IP Mac Port Binding

IP-MAC-Port Binding (IMPB) is a strict way to control your wired clients, protecting them from hacker attacks. Malicious users usually use ARP spoofing or a man-in-the-middle attack to change or steal important data transmitted among your network. IMPB helps to verify the correctness of network packets from authorized clients and forbid those packets that have been changed by hackers.

Each IMPB authorized client must have a valid combination of IP address, MAC address, and switch port connection. Any packet transmission on switches that does not match all these three elements will be treated as an illegal packet and dropped.

IMPB is a function that is suitable for applications that require highly secured networks, such as an ISP, government, or military.
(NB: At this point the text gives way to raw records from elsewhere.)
(** * lerobot-go: calibration model, calibration recorder and teleoperation
    controller, embedded from the Go sources.

  - [robot]  : pkg/robot (motor names, [MotorCalibration], [Normalize],
               [Denormalize], the arm and its bus handle).
  - [setup]  : the interactive range recorder ([calibrateArm] and the
               bubbletea model [calibrationModel]).
  - [teleop] : the controller ([NewController], [Start], [step],
               [sendState], [shutdown], [Close]).
  - [calib]  : calibration maps ([MotorIDs], [ByID]), the conversion loops
               of [ReadPositions] and [WritePositions], [IsCalibrated] and
               [calibrateArm].
  - [scan]   : the setup command's discovery of the arms ([isSOArm],
               [findArms], [identifyArmWithWiggle], [scanForArms]).
  - [tui]    : the terminal interface of the teleoperate command
               ([addLog], [hasMovement], [chartSize], [Update]).

  Go's [int] is the 64-bit two's-complement integer, written as [Z] with the
  wrap-around spelled out; [float64] is the kernel's binary64 [float]. *)

From Stdlib Require Import ZArith Lia Bool List Floats Uint63 Reals Lra.
From stdpp Require Import gmap strings list.

Local Open Scope Z_scope.
Set Warnings "-clear-no-such-hyp".

(* ===================================================================== *)
(** * Package robot                                                       *)
(* ===================================================================== *)

Module robot.

(** [type MotorName string] *)
Abbreviation MotorName := string (only parsing).

Definition ShoulderPan  : MotorName := "shoulder_pan".
Definition ShoulderLift : MotorName := "shoulder_lift".
Definition ElbowFlex    : MotorName := "elbow_flex".
Definition WristFlex    : MotorName := "wrist_flex".
Definition WristRoll    : MotorName := "wrist_roll".
Definition Gripper      : MotorName := "gripper".

(** [AllMotors()]: all motor names in order (matching servo IDs 1-6). *)
Definition AllMotors : list MotorName :=
  [ShoulderPan; ShoulderLift; ElbowFlex; WristFlex; WristRoll; Gripper].

(** [type MotorCalibration struct] *)
Record MotorCalibration := {
  ID           : Z;
  DriveMode    : Z;
  HomingOffset : Z;
  RangeMin     : Z;
  RangeMax     : Z
}.

(** ** Go's [int] and [float64] *)

Definition int_min : Z := - 2 ^ 63.
Definition int_max : Z := 2 ^ 63 - 1.

(** The values of type [int]. *)
Definition is_int (z : Z) : Prop := int_min <= z <= int_max.

(** Two's-complement wrap-around of [+] and [-] on [int]. *)
Definition wrap (z : Z) : Z := (z + 2 ^ 63) mod 2 ^ 64 - 2 ^ 63.

(** The conversion [float64(z)] of an [int]: the nearest binary64 value,
    ties to even.  [of_uint63] rounds that way on [0 .. 2^63 - 1]. *)
Definition float64_of_int (z : Z) : float :=
  if z =? int_min then (-0x1p63)%float
  else if 0 <=? z then of_uint63 (Uint63.of_Z z)
  else (- of_uint63 (Uint63.of_Z (- z)))%float.

(** The integer part of a finite float, fraction discarded. *)
Definition trunc_finite (s : bool) (m : positive) (e : Z) : Z :=
  cond_Zopp s match e with
              | Z0 => Zpos m
              | Zpos _ => Zpos m * 2 ^ e
              | Zneg p => Z.shiftr (Zpos m) (Zpos p)
              end.

(** The conversion [int(f)] of a [float64]: truncation toward zero.  Go
    leaves the result open when the value is no [int] (NaN, infinities, out
    of range): [None]. *)
Definition int_of_float64 (f : float) : option Z :=
  match Prim2SF f with
  | S754_zero _ => Some 0
  | S754_finite s m e =>
      let t := trunc_finite s m e in
      if (int_min <=? t) && (t <=? int_max) then Some t else None
  | _ => None
  end.

(** ** calibration.go *)

(** [func (c MotorCalibration) Normalize(raw int) float64], each operation
    rounded on its own. *)
Definition Normalize (c : MotorCalibration) (raw : Z) : float :=
  let rangeSize := float64_of_int (wrap (RangeMax c - RangeMin c)) in
  if (rangeSize =? 0)%float then 0%float
  else (float64_of_int (wrap (raw - RangeMin c)) / rangeSize * 200 - 100)%float.

(** The operand of [int(...)] in [Denormalize]. *)
Definition scaled_offset (c : MotorCalibration) (norm : float) : float :=
  let rangeSize := float64_of_int (wrap (RangeMax c - RangeMin c)) in
  ((norm + 100) / 200 * rangeSize)%float.

(** [func (c MotorCalibration) Denormalize(norm float64) int] *)
Definition Denormalize (c : MotorCalibration) (norm : float) : option Z :=
  match int_of_float64 (scaled_offset c norm) with
  | Some t => Some (wrap (t + RangeMin c))
  | None => None
  end.

(** The integer part of [x + z] for a finite float [x] and an integer [z],
    the sum taken exactly. *)
Definition trunc_sum (x : spec_float) (z : Z) : option Z :=
  match x with
  | S754_zero _ => Some z
  | S754_finite s m e =>
      Some match e with
           | Z0 => cond_Zopp s (Zpos m) + z
           | Zpos _ => cond_Zopp s (Zpos m * 2 ^ e) + z
           | Zneg p => Z.quot (cond_Zopp s (Zpos m) + z * 2 ^ Zpos p) (2 ^ Zpos p)
           end
  | _ => None
  end.

(** [Denormalize] as the specification words it: the value of
    [((norm + 100) / 200) * (rangeMax - rangeMin) + rangeMin], truncated to
    an integer. *)
Definition Denormalize_spec (c : MotorCalibration) (norm : float) : option Z :=
  trunc_sum (Prim2SF (scaled_offset c norm)) (RangeMin c).
(** * The content-creator assistant (app.py): retrieval, prompt and save workflow

app.py is a Streamlit script: every user action re-executes the whole
module from the top.  One execution is modelled as a computation in a
small state-and-exception monad that also records, in order, what the
script renders and which external services it calls.

- Python names bound only on some paths ([my_style_collection],
  [inspiration_source], ...) are kept in a record of optional bindings;
  reading an unbound one raises [NameError].
- [st.session_state] and the persistent vector store survive from one
  execution to the next; the module namespace does not.
- Text is [string], one [ascii] per character; a Python slice [s[:n]]
  is [str_take n s].
- The vector store, the embedding distance and the two generation SDKs
  are libraries: the store follows the contract of the specification,
  the other two are parameters.  Streamlit's own checks on widgets
  (unique keys, selections among the options) are not part of the
  model. *)

From Stdlib Require Import Ascii String.
From stdpp Require Import base option list strings gmap pretty.

Open Scope string_scope.
Open Scope list_scope.
Open Scope nat_scope.

(** ** Text helpers *)

Definition dquote : string := String (ascii_of_nat 34) EmptyString.
Definition nl : string := String (ascii_of_nat 10) EmptyString.

(** [s[:n]] *)
Fixpoint str_take (n : nat) (s : string) : string :=
  match n, s with
  | S n', String c s' => String c (str_take n' s')
  | _, _ => EmptyString
  end.

Definition ascii_lower (c : ascii) : ascii :=
  let n := nat_of_ascii c in
  if (65 <=? n) && (n <=? 90) then ascii_of_nat (n + 32) else c.

(** [s.lower()], on the ASCII range *)
Fixpoint str_lower (s : string) : string :=
  match s with
  | EmptyString => EmptyString
  | String c s' => String (ascii_lower c) (str_lower s')
  end.

(** Truth value of a Python string: empty is false. *)
Definition truthy (s : string) : bool :=
  match s with EmptyString => false | String _ _ => true end.

(** Truth value of what [os.getenv] returns: [None] and the empty string
    are false. *)
Definition truthy_env (v : option string) : bool :=
  match v with Some s => truthy s | None => false end.

(** Truth value of a Python list. *)
Definition nonempty {A} (l : list A) : bool :=
  match l with [] => false | _ :: _ => true end.

(** [sep.join(parts)] *)
Definition str_join (sep : string) (parts : list string) : string :=
  String.concat sep parts.

(** [str(n)] for a non-negative integer *)
Definition str_of_nat (n : nat) : string := pretty n.
Arguments str_of_nat : simpl never.

(** [t] occurs inside [s] as a contiguous run of characters. *)
Definition occurs_in (t s : string) : Prop :=
  ∃ pre post, s = pre +:+ t +:+ post.

(** ** The vector store *)

Record record := Record_ {
  rec_id : string;
  rec_document : string;
  rec_metadata : gmap string string
}.

(** A collection keeps its records in insertion order. *)
Abbreviation collection := (list record).

(** A [where] argument of the shape [{field: {"$in": values}}]. *)
Abbreviation where_clause := (option (string * list string)).

Module Chroma.

(** Modelled from the spec: chromadb's [collection.add], a third-party
    library call; by the store contract it appends one record to the
    collection, which grows by one entry.  It does not inspect the ids
    already present. *)
Definition add (c : collection) (document : string)
    (metadata : gmap string string) (id : string) : collection :=
  c ++ [Record_ id document metadata].

(** Modelled from the spec: chromadb's [collection.get()], the list-all
    of the store contract: every record, in order. *)
Definition get (c : collection) : collection := c.

(** Modelled from the spec: the ['ids'] column of a chromadb result. *)
Definition ids (c : collection) : list string := rec_id <$> c.

(** Modelled from the spec: the ['documents'] column of a chromadb
    result. *)
Definition documents (c : collection) : list string := rec_document <$> c.

(** Modelled from the spec: the ['metadatas'] column of a chromadb
    result. *)
Definition metadatas (c : collection) : list (gmap string string) :=
  rec_metadata <$> c.

(** Modelled from the spec: chromadb's [collection.get(ids=[id])],
    retrieval by id. *)
Definition get_id (c : collection) (id : string) : collection :=
  filter (λ r, rec_id r = id) c.

(** Modelled from the spec: chromadb's [collection.delete(ids=[id])]; it
    removes what carries [id] and does nothing when the id is absent. *)
Definition delete (c : collection) (id : string) : collection :=
  filter (λ r, rec_id r ≠ id) c.

(** Modelled from the spec: chromadb's metadata filter, an "is one of"
    constraint over a named field; no filter lets every record through. *)
Definition satisfies (w : where_clause) (r : record) : bool :=
  match w with
  | None => true
  | Some (field, values) =>
      match rec_metadata r !! field with
      | Some v => bool_decide (v ∈ values)
      | None => false
      end
  end.

Section Similarity.
(** Modelled from the spec: the embedding function and its index are
    an opaque similarity service; [distance probe document] stands for
    the distance it assigns, smaller meaning closer. *)
Variable distance : string → string → nat.

(** Modelled from the spec: nearest-first order of the similarity
    service, here by insertion, ties in stored order. *)
Fixpoint insert_by (probe : string) (r : record) (l : list record)
    : list record :=
  match l with
  | [] => [r]
  | x :: l' =>
      if distance probe (rec_document r) <=? distance probe (rec_document x)
      then r :: l
      else x :: insert_by probe r l'
  end.

(** Modelled from the spec: the records of [l], nearest to [probe]
    first. *)
Definition nearest (probe : string) (l : list record) : list record :=
  foldr (insert_by probe) [] l.

(** Modelled from the spec: chromadb's
    [collection.query(query_texts=[probe], n_results=k, where=w)]: up to
    [k] nearest records among those that satisfy [w]; an empty result,
    not an error, when the collection is empty or nothing satisfies
    [w]. *)
Definition query (c : collection) (probe : string) (k : nat)
    (w : where_clause) : list record :=
  take k (nearest probe (filter (λ r, satisfies w r = true) c)).
End Similarity.
Arguments query : simpl never.

(** Modelled from the spec: chromadb's
    [client.get_or_create_collection(name=...)]; a collection that does
    not exist yet is created empty. *)
Definition get_or_create_collection (name : string)
    (client : gmap string collection) : gmap string collection :=
  match client !! name with
  | Some _ => client
  | None => <[name := []]> client
  end.

End Chroma.

(** ** Exceptions *)

Inductive exn :=
| NameError (name : string)
| KeyError (key : string)
| BackendError (message : string)
| RerunException.

(** [isinstance(e, Exception)]: the exception that [st.rerun()] uses to
    stop the script is not one, so [except Exception] lets it through. *)
Definition is_Exception (e : exn) : bool :=
  match e with RerunException => false | _ => true end.

(** [str(e)] *)
Definition str_exn (e : exn) : string :=
  match e with
  | NameError name => "name '" +:+ name +:+ "' is not defined"
  | KeyError key => "'" +:+ key +:+ "'"
  | BackendError message => message
  | RerunException => EmptyString
  end.

(** ** What one execution shows and calls *)

Inductive st_display :=
| st_title | st_write | st_subheader | st_markdown
| st_info | st_warning | st_success | st_error.

Inductive st_input :=
| st_text_area | st_text_input | st_selectbox | st_radio | st_multiselect.

Inductive st_layout := st_tabs | st_columns | st_expander | st_spinner.

Inductive event :=
| Display (kind : st_display) (body : string)
| Input (kind : st_input) (label : string) (options : list string)
| Button (label key : string)
| DownloadButton (label data file_name : string)
| Layout (kind : st_layout) (labels : list string)
| Query (collection_name probe : string) (n_results : nat) (w : where_clause)
| Completion (provider model prompt : string).

(** ** Program state *)

(** The module-level names that are bound on some paths only.  A
    collection variable holds the name of the collection it refers to;
    [creator_selection] is [Some None] when bound to Python's [None]. *)
Record globals := Globals {
  selected_model : option (string * string);
  my_style_collection : option string;
  creators_collection : option string;
  make_ai_call : option unit;
  inspiration_source : option string;
  creator_selection : option (option (list string));
  improvement_focus : option string
}.

Definition unbound : globals := Globals None None None None None None None.

Record state := State {
  session_state : gmap string string;
  client : gmap string collection;
  names : globals
}.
Protected Switch Port List

When a switch port is added to the list, the port will be added to the DHCP snooping trusted port, and IPSG will be enabled on that port as well. When a switch has no port in the list, IPSG will be disabled.

IMPB Client List

IMPB client list controls the permission on all protected ports. Once an IP/MAC/Port combination has been added to the list, the corresponding switch will increase an IPSG rule locally to permit the device.

How to Configure

There are two ways to configure IP-MAC-Port Binding for clients.

If you'd like to bind an existing client, go to Manage > Clients > Wired Clients and use IMPB action to bind it (them).

If you'd like to bind clients that do not exist in the wired client list. Go to Configure > Client Access Control > IP-MAC-Port Binding, adding a switch/port that you'd like to do IMPB to the Protected Switch Port list, and then add the client to the IMPB Client List to bind it to the corresponding port.